Article by Shelby Conn

An aluminum sample shows an array of dots after a laser shock experiment.

Researchers used previously obtained x-ray diffraction data to determine the in-situ ablation depth of an aluminum sample. (Image credit: Radousky et al., background and laser graphic: Adobe stock, design: Carol Le/LLNL)

When laser energy is deposited in a target material, numerous complex processes take place at length and time scales that are too small to visually observe. To study and ultimately fine-tune such processes, researchers look to computer modeling. However, these simulations rely on accurate equation of state (EOS) models to describe the thermodynamic properties — such as pressure, density and temperature — of a target material under the extreme conditions generated by the intense heat of a laser pulse.
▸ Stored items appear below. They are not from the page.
Lemma decode_step (fuel : nat) (b : byte) (rest : list byte) :
  decode (S fuel) (b :: rest)
  = decode_tag (decode fuel) (classify (of_byte b)) rest.
Proof. reflexivity. Qed.

(** *** Numbers *)

Ltac widths :=
  change (256 ^ Z.of_nat 1) with 256;
  change (256 ^ Z.of_nat 2) with 65536;
  change (256 ^ Z.of_nat 4) with 4294967296;
  change (256 ^ Z.of_nat 8) with 18446744073709551616.

Lemma decode_uint (fuel : nat) (n : Z) (rest : list byte) :
  0 <= n < 18446744073709551616 ->
  decode (S fuel) (encode_uint n ++ rest) = Some (Uint n, rest).
Proof.
  intros H. unfold encode_uint.
  destruct (Z.ltb_spec n 128).
  - cbn [app]. rewrite decode_step, of_byte_of, classify_uint by lia.
    reflexivity.
  - destruct (Z.ltb_spec n 256);
      [|destruct (Z.ltb_spec n 65536);
        [|destruct (Z.ltb_spec n 4294967296)]];
      rewrite <- app_comm_cons, decode_step;
      change (classify (of_byte xcc)) with (t_u 1);
      change (classify (of_byte xcd)) with (t_u 2);
      change (classify (of_byte xce)) with (t_u 4);
      change (classify (of_byte xcf)) with (t_u 8);
      cbn [decode_tag]; rewrite with_number_be; try reflexivity;
      widths; lia.
Qed.

Lemma signed_negative (w : nat) (z : Z) :
  (0 < w)%nat ->
  - 2 ^ (8 * Z.of_nat w - 1) <= z < 0 ->
  signed w (2 ^ (8 * Z.of_nat w) + z) = Int z.
Proof.
  intros Hw H. unfold signed.
  assert (E : 2 ^ (8 * Z.of_nat w) = 2 * 2 ^ (8 * Z.of_nat w - 1)).
  { rewrite <- Z.pow_succ_r by lia. f_equal. lia. }
  destruct (Z.ltb_spec (2 ^ (8 * Z.of_nat w) + z) (2 ^ (8 * Z.of_nat w - 1)));
    [lia|].
  f_equal. lia.
Qed.

Lemma decode_int (fuel : nat) (z : Z) (rest : list byte) :
  -9223372036854775808 <= z < 0 ->
  decode (S fuel) (encode_int z ++ rest) = Some (Int z, rest).
Proof.
  intros H. unfold encode_int.
  destruct (Z.leb_spec (-32) z).
  - cbn [app]. rewrite decode_step, of_byte_of, classify_neg by lia.
    reflexivity.
  - destruct (Z.leb_spec (-128) z);
      [|destruct (Z.leb_spec (-32768) z);
        [|destruct (Z.leb_spec (-2147483648) z)]];
      rewrite <- app_comm_cons, decode_step;
      change (classify (of_byte xd0)) with (t_i 1);
      change (classify (of_byte xd1)) with (t_i 2);
      change (classify (of_byte xd2)) with (t_i 4);
      change (classify (of_byte xd3)) with (t_i 8);
      cbn [decode_tag]; rewrite with_number_be by (widths; lia).
    + change 256 with (2 ^ (8 * Z.of_nat 1)).
      rewrite signed_negative; [reflexivity|lia|].
      change (2 ^ (8 * Z.of_nat 1 - 1)) with 128. lia.
    + change 65536 with (2 ^ (8 * Z.of_nat 2)).
      rewrite signed_negative; [reflexivity|lia|].
      change (2 ^ (8 * Z.of_nat 2 - 1)) with 32768. lia.
    + change 4294967296 with (2 ^ (8 * Z.of_nat 4)).
      rewrite signed_negative; [reflexivity|lia|].
      change (2 ^ (8 * Z.of_nat 4 - 1)) with 2147483648. lia.
    + change 18446744073709551616 with (2 ^ (8 * Z.of_nat 8)).
      rewrite signed_negative; [reflexivity|lia|].
      change (2 ^ (8 * Z.of_nat 8 - 1)) with 9223372036854775808. lia.
Qed.

(** *** Strings, arrays and maps *)

Lemma decode_str (fuel : nat) (s rest : list byte) :
  Z.of_nat (List.length s) < 4294967296 ->
  decode (S fuel) ((str_header (Z.of_nat (List.length s)) ++ s) ++ rest)
  = Some (Str s, rest).
Proof.
  intros H. rewrite <- app_assoc. unfold str_header.
  destruct (Z.ltb_spec (Z.of_nat (List.length s)) 32).
  - cbn [app]. rewrite decode_step, of_byte_of, classify_str by lia.
    apply bytes_of_app.
  - destruct (Z.ltb_spec (Z.of_nat (List.length s)) 256);
      [|destruct (Z.ltb_spec (Z.of_nat (List.length s)) 65536)];
      rewrite <- app_comm_cons, decode_step;
      change (classify (of_byte xd9)) with (t_strn 1);
      change (classify (of_byte xda)) with (t_strn 2);
      change (classify (of_byte xdb)) with (t_strn 4);
      cbn [decode_tag];
      rewrite with_number_be by (widths; lia); apply bytes_of_app.
Qed.

Lemma decode_bin (fuel : nat) (s rest : list byte) :
  Z.of_nat (List.length s) < 4294967296 ->
  decode (S fuel) ((bin_header (Z.of_nat (List.length s)) ++ s) ++ rest)
  = Some (Bin s, rest).
Proof.
  intros H. rewrite <- app_assoc. unfold bin_header.
  destruct (Z.ltb_spec (Z.of_nat (List.length s)) 256);
    [|destruct (Z.ltb_spec (Z.of_nat (List.length s)) 65536)];
    rewrite <- app_comm_cons, decode_step;
    change (classify (of_byte xc4)) with (t_bin 1);
    change (classify (of_byte xc5)) with (t_bin 2);
    change (classify (of_byte xc6)) with (t_bin 4);
    cbn [decode_tag];
    rewrite with_number_be by (widths; lia); apply bytes_of_app.
Qed.

Lemma decode_arr_header (fuel : nat) (len : Z) (body : list byte) :
  0 <= len < 4294967296 ->
  decode (S fuel) (arr_header len ++ body) = items_of (decode fuel) len body.
Proof.
  intros H. unfold arr_header.
  destruct (Z.ltb_spec len 16).
  - cbn [app]. rewrite decode_step, of_byte_of, classify_arr by lia.
    reflexivity.
  - destruct (Z.ltb_spec len 65536);
      rewrite <- app_comm_cons, decode_step;
      change (classify (of_byte xdc)) with (t_arrn 2);
      change (classify (of_byte xdd)) with (t_arrn 4);
      cbn [decode_tag]; rewrite with_number_be by (widths; lia);
      reflexivity.
Qed.

Lemma decode_map_header (fuel : nat) (len : Z) (body : list byte) :
  0 <= len < 4294967296 ->
  decode (S fuel) (map_header len ++ body) = entries_of (decode fuel) len body.
Proof.
  intros H. unfold map_header.
  destruct (Z.ltb_spec len 16).
  - cbn [app]. rewrite decode_step, of_byte_of, classify_map by lia.
    reflexivity.
  - destruct (Z.ltb_spec len 65536);
      rewrite <- app_comm_cons, decode_step;
      change (classify (of_byte xde)) with (t_mapn 2);
      change (classify (of_byte xdf)) with (t_mapn 4);
      cbn [decode_tag]; rewrite with_number_be by (widths; lia);
      reflexivity.
Qed.

(** Items read back one after another by a decoder that inverts the
    encoder on each of them. *)
Lemma decode_seq_all {A : Type} (dec : list byte -> option (A * list byte))
    (enc : A -> list byte) (xs : list A) (rest : list byte) :
  (forall x rest', In x xs -> dec (enc x ++ rest') = Some (x, rest')) ->
  decode_seq dec (List.length xs) (flat_map enc xs ++ rest) = Some (xs, rest).
Proof.
  induction xs as [|x xs IH]; intros H; [reflexivity|].
  cbn [List.length flat_map decode_seq]. rewrite <- app_assoc.
  rewrite H by (left; reflexivity).
  rewrite IH; [reflexivity|].
  intros y rest' Hy. apply H. now right.
Qed.

Lemma fold_max_ge {A : Type} (f : A -> nat) (xs : list A) (x : A) :
  In x xs -> (f x <= fold_right (fun y h => Nat.max (f y) h) O xs)%nat.
Proof.
  induction xs as [|y xs IH]; intros H; [contradiction|].
  cbn [fold_right]. destruct H as [-> | H]; [lia|].
  specialize (IH H). lia.
Qed.

Ltac bounds :=
  repeat match goal with
         | H : _ && _ = true |- _ => apply andb_prop in H; destruct H
         | H : (_ <=? _) = true |- _ => apply Z.leb_le in H
         | H : (_ <? _) = true |- _ => apply Z.ltb_lt in H
         end.

(** *** The round trip *)

(** Decoding what was encoded, whatever follows it, gives the value back
    and leaves what follows, as soon as the fuel covers the nesting. *)
Lemma decode_encode (fuel : nat) :
  forall (v : value) (rest : list byte),
    representable v = true ->
    (height v <= fuel)%nat ->
    decode fuel (encode v ++ rest) = Some (v, rest).
Proof.
  induction fuel as [|fuel IH]; intros v rest Hr Hh.
  - destruct v; cbn in Hh; lia.
  - destruct v as [|b|n|z|bits|bits|s|s|items|entries];
      cbn [encode representable height] in *; bounds.
    + reflexivity.
    + destruct b; reflexivity.
    + apply decode_uint. lia.
    + apply decode_int. lia.
    + rewrite <- app_comm_cons, decode_step.
      change (classify (of_byte xca)) with t_f32. cbn [decode_tag].
      rewrite with_number_be by (widths; lia). reflexivity.
    + rewrite <- app_comm_cons, decode_step.
      change (classify (of_byte xcb)) with t_f64. cbn [decode_tag].
      rewrite with_number_be by (widths; lia). reflexivity.
    + now apply decode_str.
    + now apply decode_bin.
    + rewrite <- app_assoc, decode_arr_header by lia.
      unfold items_of. rewrite Nat2Z.id.
      rewrite (decode_seq_all (decode fuel) encode); [reflexivity|].
      intros x rest' Hx. apply IH.
      * match goal with
        | H : forallb _ _ = true |- _ =>
            exact (proj1 (forallb_forall _ _) H x Hx)
        end.
      * pose proof (fold_max_ge height items x Hx). lia.
    + rewrite <- app_assoc, decode_map_header by lia.
      unfold entries_of. rewrite Nat2Z.id.
      rewrite (decode_seq_all (decode_pair (decode fuel))
                 (fun kv : value * value =>
                    let (k, x) := kv in encode k ++ encode x));
        [reflexivity|].
      intros [k x] rest' Hx.
      pose proof (fold_max_ge
                    (fun kv : value * value =>
                       let (k, x) := kv in Nat.max (height k) (height x))
                    entries (k, x) Hx) as Hm.
      cbn beta iota in Hm.
      match goal with
      | H : forallb _ _ = true |- _ =>
          pose proof (proj1 (forallb_forall _ _) H (k, x) Hx) as Hkx
      end.
      cbn beta iota in Hkx. apply andb_prop in Hkx as [Hk Hx'].
      unfold decode_pair. rewrite <- app_assoc.
      rewrite (IH k) by (assumption || lia).
      rewrite (IH x) by (assumption || lia). reflexivity.
Qed.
One process that is insufficiently addressed in current EOS models is ablation, where the irradiation from the laser beam removes solid material from the target either by means of vaporization or plasma formation (the fourth state of matter). It is this mechanism which launches a shock into the material, ultimately resulting in the high densities required for high pressure experiments such as inertial confinement fusion (ICF).

To better understand laser–matter interactions with regard to ablation, researchers from Lawrence Livermore National Laboratory (LLNL), the University of California, San Diego (UCSD), SLAC National Accelerator Laboratory and other collaborating institutions conducted a study that represents the first example of using X-ray diffraction to make direct time-resolved measurements of an aluminum sample’s ablation depth. The research appears in Applied Physics Letters.
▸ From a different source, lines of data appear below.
(** C9.  With the truncate disposition of [run], two runs in succession on
    the same source, from any state of the sink, leave in the output table
    the rows of the second run only: a permutation of the rows parsed from
    the source without its header line, each once, which is also what the
    first run had left there. *)
Theorem run_twice_rows (v : variant) (output : string) (source : list string)
    (w0 w1 w2 : gmap string table) :
  run_of v output source w0 w1 ->
  run_of v output source w1 w2 ->
  exists t1 t2 records,
    w1 !! output = Some t1
    /\ w2 !! output = Some t2
    /\ beam_map (parse_method_of v) (read_from_text source 1) = Ok records
    /\ table_rows t2 ≡ₚ records
    /\ table_rows t2 ≡ₚ table_rows t1.
Proof.
  intros (t1 & records1 & Ht1 & Hmap1 & Hrows1)%run_of_rows
         (t2 & records2 & Ht2 & Hmap2 & Hrows2)%run_of_rows.
  exists t1, t2, records2. repeat (split; [done|]).
  rewrite Hrows1, Hrows2. rewrite Hmap1 in Hmap2.
  by apply Ok_inj in Hmap2 as ->.
Qed.

Lemma run_twice_rows_witness :
  exists t1 t2 records,
    sink_after stale_sink !! "lake.usa_names" = Some t1
    /\ sink_after (sink_after stale_sink) !! "lake.usa_names" = Some t2
    /\ beam_map dataflow.parse_method (read_from_text names_source 1)
       = Ok records
    /\ table_rows t2 ≡ₚ records
    /\ table_rows t2 ≡ₚ table_rows t1.
Proof.
  apply (run_twice_rows BabyName "lake.usa_names" names_source stale_sink).
  - exists [dorothy_record], [dorothy_record].
    split; [reflexivity|]. split; reflexivity.
  - exists [dorothy_record], [dorothy_record].
    split; [reflexivity|]. split; reflexivity.
Defined.

(** The sink of the example: one stale row before, the row of the run
    after each of the two runs. *)
Example sink_after_two_runs :
  table_rows <$> (stale_sink !! "lake.usa_names") = Some [stale_record]
  /\ table_rows <$> (sink_after (sink_after stale_sink) !! "lake.usa_names")
     = Some [dorothy_record].
Proof. split; reflexivity. Qed.

(** C10.  The empty line splits into one empty value, so both variants
    return the row that maps the first column to the empty string, and the
    funding-round row has no [hash_code]. *)
Theorem parse_method_empty_line :
  split_values "" = [""]
  /\ data_ingestion.parse_method "" = Ok {["permlink" := ""]}
  /\ ({["permlink" := ""]} : gmap string string) !! "hash_code" = None
  /\ dataflow.parse_method "" = Ok {["state" := ""]}
  /\ ({["permlink" := ""]} : gmap string string) <> ∅.
Proof.
  split; [reflexivity|]. split; [reflexivity|]. split; [reflexivity|].
  split; [reflexivity|]. apply insert_non_empty.
Qed.

(** * Further properties of the cleaning, the splitting and the rows *)

(** ** Splitting and joining *)

Lemma re_split_comma_join s : join_comma (re_split_comma s) = s.
Proof.
  induction s as [|c s IH]; [reflexivity|].
  cbn [re_split_comma]. destruct (Ascii.eqb c comma_char) eqn:E.
  - apply Ascii.eqb_eq in E as ->.
    destruct (re_split_comma_cons s) as (p & ps & Hs).
    rewrite Hs in *. cbn [join_comma]. cbn [join_comma] in IH.
    by rewrite IH.
  - destruct (re_split_comma_cons s) as (p & ps & Hs). rewrite Hs in *.
    rewrite <- IH. by destruct ps.
Qed.

Lemma re_split_comma_length s :
  length (re_split_comma s) = S (count_char comma_char s).
Proof.
  induction s as [|c s IH]; [reflexivity|].
  cbn [re_split_comma count_char]. rewrite (Ascii.eqb_sym comma_char c).
  destruct (Ascii.eqb c comma_char).
  - cbn [length]. by rewrite IH.
  - destruct (re_split_comma s); [discriminate IH|]. exact IH.
Qed.

Lemma re_split_comma_no_comma s piece :
  piece ∈ re_split_comma s -> occurs comma_char piece = false.
Proof.
  revert piece. induction s as [|c s IH]; intros piece.
  - cbn [re_split_comma]. by intros ->%list_elem_of_singleton.
  - cbn [re_split_comma]. destruct (Ascii.eqb c comma_char) eqn:E.
    + intros [->|Hin]%elem_of_cons; [done|by apply IH].
    + destruct (re_split_comma s) as [|p ps].
      * intros ->%list_elem_of_singleton.
        by rewrite occurs_cons, Ascii.eqb_sym, E.
      * intros [->|Hin]%elem_of_cons.
        -- rewrite occurs_cons, Ascii.eqb_sym, E. apply IH. by left.
        -- apply IH. by right.
Qed.

Lemma re_split_comma_unfold c s :
  re_split_comma (String c s)
  = if Ascii.eqb c comma_char then EmptyString :: re_split_comma s
    else match re_split_comma s with
         | piece :: pieces => String c piece :: pieces
         | [] => [String c EmptyString]
         end.
Proof. reflexivity. Qed.

Lemma re_split_comma_app a b :
  re_split_comma (a ++ String comma_char b)
  = (re_split_comma a ++ re_split_comma b)%list.
Proof.
  induction a as [|c a IH]; [reflexivity|].
  change (String c a ++ String comma_char b)
    with (String c (a ++ String comma_char b)).
  rewrite !re_split_comma_unfold, IH.
  destruct (Ascii.eqb c comma_char); [reflexivity|].
  destruct (re_split_comma_cons a) as (p & ps & ->). reflexivity.
Qed.

(** ** Cleaning *)

Lemma re_sub_quote_app a b :
  re_sub_quote (a ++ b) = re_sub_quote a ++ re_sub_quote b.
Proof.
  induction a as [|c a IH]; [reflexivity|].
  change (String c a ++ b) with (String c (a ++ b)).
  cbn [re_sub_quote]. rewrite IH.
  by destruct (Ascii.eqb c quote_char).
Qed.

Lemma re_sub_quote_id s :
  occurs quote_char s = false -> re_sub_quote s = s.
Proof.
  induction s as [|c s IH]; [done|].
  rewrite occurs_cons. intros [E H]%orb_false_iff.
  cbn [re_sub_quote]. rewrite Ascii.eqb_sym, E. by rewrite IH.
Qed.

Lemma re_sub_quote_count c s :
  c <> quote_char -> count_char c (re_sub_quote s) = count_char c s.
Proof.
  intros Hc. induction s as [|c' s IH]; [reflexivity|].
  cbn [re_sub_quote count_char].
  destruct (Ascii.eqb c' quote_char) eqn:E.
  - apply Ascii.eqb_eq in E as ->.
    by rewrite (proj2 (Ascii.eqb_neq c quote_char) Hc).
  - cbn [count_char]. by rewrite IH.
Qed.

Lemma re_sub_crlf_cons c s :
  Ascii.eqb c cr_char = false ->
  re_sub_crlf (String c s) = String c (re_sub_crlf s).
Proof. intros E. cbn [re_sub_crlf]. rewrite E. by destruct s. Qed.

Lemma re_sub_crlf_cons2 a b s :
  re_sub_crlf (String a (String b s))
  = if Ascii.eqb a cr_char && Ascii.eqb b lf_char
    then re_sub_crlf s else String a (re_sub_crlf (String b s)).
Proof. reflexivity. Qed.

Lemma re_sub_crlf_id_aux s :
  (has_crlf s = false -> re_sub_crlf s = s)
  /\ (forall a, has_crlf (String a s) = false ->
                re_sub_crlf (String a s) = String a s).
Proof.
  induction s as [|b s [IH1 IH2]].
  - split; [done|]. by intros a _.
  - split; [apply IH2|]. intros a.
    change (has_crlf (String a (String b s)))
      with ((Ascii.eqb a cr_char && Ascii.eqb b lf_char)
            || has_crlf (String b s)).
    intros [E H]%orb_false_iff.
    rewrite re_sub_crlf_cons2, E. by rewrite (IH2 b H).
Qed.

Lemma re_sub_crlf_id s : has_crlf s = false -> re_sub_crlf s = s.
Proof. apply re_sub_crlf_id_aux. Qed.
Controlling material ablation depths is crucial for various scientific and industrial processes, including laser fusion and astrophysical research, among other areas. However, measuring ablation depth in the picosecond time regime (one trillionth of a second) is a longstanding issue of laser-induced shock experiments. This is because previous approaches have generally relied on post-irradiation analysis of the target material, which makes it difficult or impossible to track the evolution of material response and can result in discrepancies due to effects such as spall (a material deformation effect in response to stress waves) that occur over the duration of the experiment.
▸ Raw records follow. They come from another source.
(** * RooStats::ProfileLikelihoodCalculator

    A shallow embedding of [roofit/roostats/src/ProfileLikelihoodCalculator.cxx]:
    the global-fit cache ([DoReset], [DoGlobalFit]), the interval query
    ([GetInterval]) and the two-fit hypothesis test ([GetHypoTest]).

    - [Double_t] is IEEE binary64, i.e. the kernel's primitive [float].
    - [RooRealVar] objects live in a store indexed by address; a [RooArgSet]
      is a list of addresses, so two sets can share an object.
    - The calculator's methods run in a small state monad whose failure is a
      null-pointer dereference.
    - RooFit itself (fitting, likelihood evaluation) is not part of this
      translation unit and is taken as an interface, [FittingEngine]. *)

From Stdlib Require Import ZArith List String Bool Arith Lia.
From Stdlib Require Import Floats.
From Stdlib Require Import Reals Lra Factorial QArith Qreals.
Import ListNotations.

Close Scope Q_scope.
Close Scope R_scope.

Set Warnings "-inexact-float".

(** ** Doubles *)

Module IEEE.

Definition Double_t := float.

(** [std::max(a, b)] is [(a < b) ? b : a]. *)
Definition std_max (a b : Double_t) : Double_t :=
  if PrimFloat.ltb a b then b else a.

(** A double that is zero or finite, in the representation the float axioms
    speak about. *)
Definition SF_finite (X : spec_float) : bool :=
  match X with
  | S754_zero _ | S754_finite _ _ _ => true
  | _ => false
  end.

(** An infinity or a finite number of sign [s]. *)
Definition has_sign (s : bool) (x : spec_float) : Prop :=
x = S754_infinity s \/ exists m e, x = S754_finite s m e.

End IEEE.
Import IEEE.

(** ** Doubles that are not below zero *)

Module IEEEKind.

(** Not a NaN and not below zero: a zero of either sign, a positive number
    or plus infinity. *)
Definition SF_nonneg (X : spec_float) : bool :=
  match X with
  | S754_zero _ | S754_infinity false | S754_finite false _ _ => true
  | _ => false
  end.

Definition SF_nan (X : spec_float) : bool :=
  match X with
  | S754_nan => true
  | _ => false
  end.

End IEEEKind.

(** ** Objects *)

Definition addr := nat.

(** The mutable attributes of a [RooRealVar]. *)
Record RooRealVar := mkVar {
  getVal : Double_t;
  getError : Double_t;
  isConstant : bool
}.

Definition Heap := addr -> RooRealVar.

Definition upd (h : Heap) (a : addr) (v : RooRealVar) : Heap :=
  fun x => if Nat.eqb x a then v else h x.

(** Modelled from the spec: [RooRealVar::setVal], [setError] and [setConstant]
    are declared outside this file; the spec has them overwrite the value, the
    error and the constant flag of the object. *)
Definition setVal (a : addr) (x : Double_t) (h : Heap) : Heap :=
  upd h a (mkVar x (getError (h a)) (isConstant (h a))).

Definition setError (a : addr) (x : Double_t) (h : Heap) : Heap :=
  upd h a (mkVar (getVal (h a)) x (isConstant (h a))).

Definition setConstant (a : addr) (b : bool) (h : Heap) : Heap :=
  upd h a (mkVar (getVal (h a)) (getError (h a)) b).

(** A collection of pointers to [RooRealVar]s held in the store. *)
Definition RooArgSet := list addr.

(** The final floating parameters a fit result owns (its own copies). *)
Record FitPar := mkFitPar {
  fitName : string;
  fitVal : Double_t;
  fitError : Double_t
}.

Record RooFitResult := mkFit {
  minNll : Double_t;
  floatParsFinal : list FitPar
}.

Inductive RooAbsPdf := Pdf (id : nat).
Inductive RooAbsData := Data (id : nat).

(** ** Name-keyed collections

    [RooAbsCollection::find] returns the first element of that name;
    [RooArgSet::add] refuses an element whose name is already present. *)

Section ArgSet.
Context {A : Type} (name : A -> string).

Definition find (s : list A) (n : string) : option A :=
  List.find (fun x => String.eqb (name x) n) s.

Definition add (s : list A) (x : A) : list A :=
  match find s (name x) with
  | Some _ => s
  | None => s ++ [x]
  end.

Definition addAll (s : list A) (xs : list A) : list A :=
  fold_left add xs s.
End ArgSet.

(** ** The fitting engine *)

Record FitOptions := mkOpts {
  optStrategy : Z;
  optHesse : bool;
  optMinos : option bool;
  optSave : bool;
  optPrintLevel : Z
}.

(** [Constrain(..), Strategy(1), Hesse(kTRUE), Save(kTRUE), PrintLevel(-1)] *)
Definition globalFitOptions : FitOptions := mkOpts 1 true None true (-1).

(** [Constrain(..), Hesse(kFALSE), Strategy(0), Minos(kFALSE), Save(kTRUE),
    PrintLevel(-1)] *)
Definition condFitOptions : FitOptions := mkOpts 0 false (Some false) true (-1).

Record RooProfileLL := mkProfile {
  profPdf : RooAbsPdf;
  profData : RooAbsData;
  profConstrain : RooArgSet;
  profPOI : RooArgSet
}.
The study, led by Sophie Parsons, a UCSD graduate student participating in LLNL’s Academic Cooperation Program, utilized X-ray diffraction data that was previously collected by LLNL scientists Mike Armstrong, Harry Radousky and Jon Belof during laser experiments in 2016. Parsons, along with her LLNL mentors Radousky and Armstrong, analyzed this data to extract new information from the solid phases of aluminum, whereas previous analyses had only accounted for the point at which the laser shot melted the sample.

The team mathematically compared the unshocked thickness of aluminum to the amount of ablated aluminum over time to obtain in situ measurements as shock waves propagated through the aluminum layer of the target. Their in-situ method can zero in on the laser–matter interactions taking place on the picosecond (one trillionth of a second) time scale, enabling them to directly measure and isolate the effects that occur during the initial laser–surface interaction.

Within the first 10 picoseconds of the laser’s interaction with the aluminum surface, researchers observed a rapid decrease in the volume of solid material.

“This is likely due to the rapid formation of an approximately 500-nanometer thick plasma layer at the laser-illuminated surface, which is what we are referring to as the ‘ablation depth,’” said Armstrong, co-author of the paper. Thereafter, the loss of ambient material is steady over time as the shock wave moves through the remaining unablated aluminum.

This research is part of an ongoing series of studies under the Materials Science in Extreme Environments University Research Alliance (MSEE). Future work could include the generation of a comprehensive database of ablation depths, said Radousky, LLNL’s MSEE principal investigator. As more data is collected, researchers can use this technique to further understand the physics of laser ablation.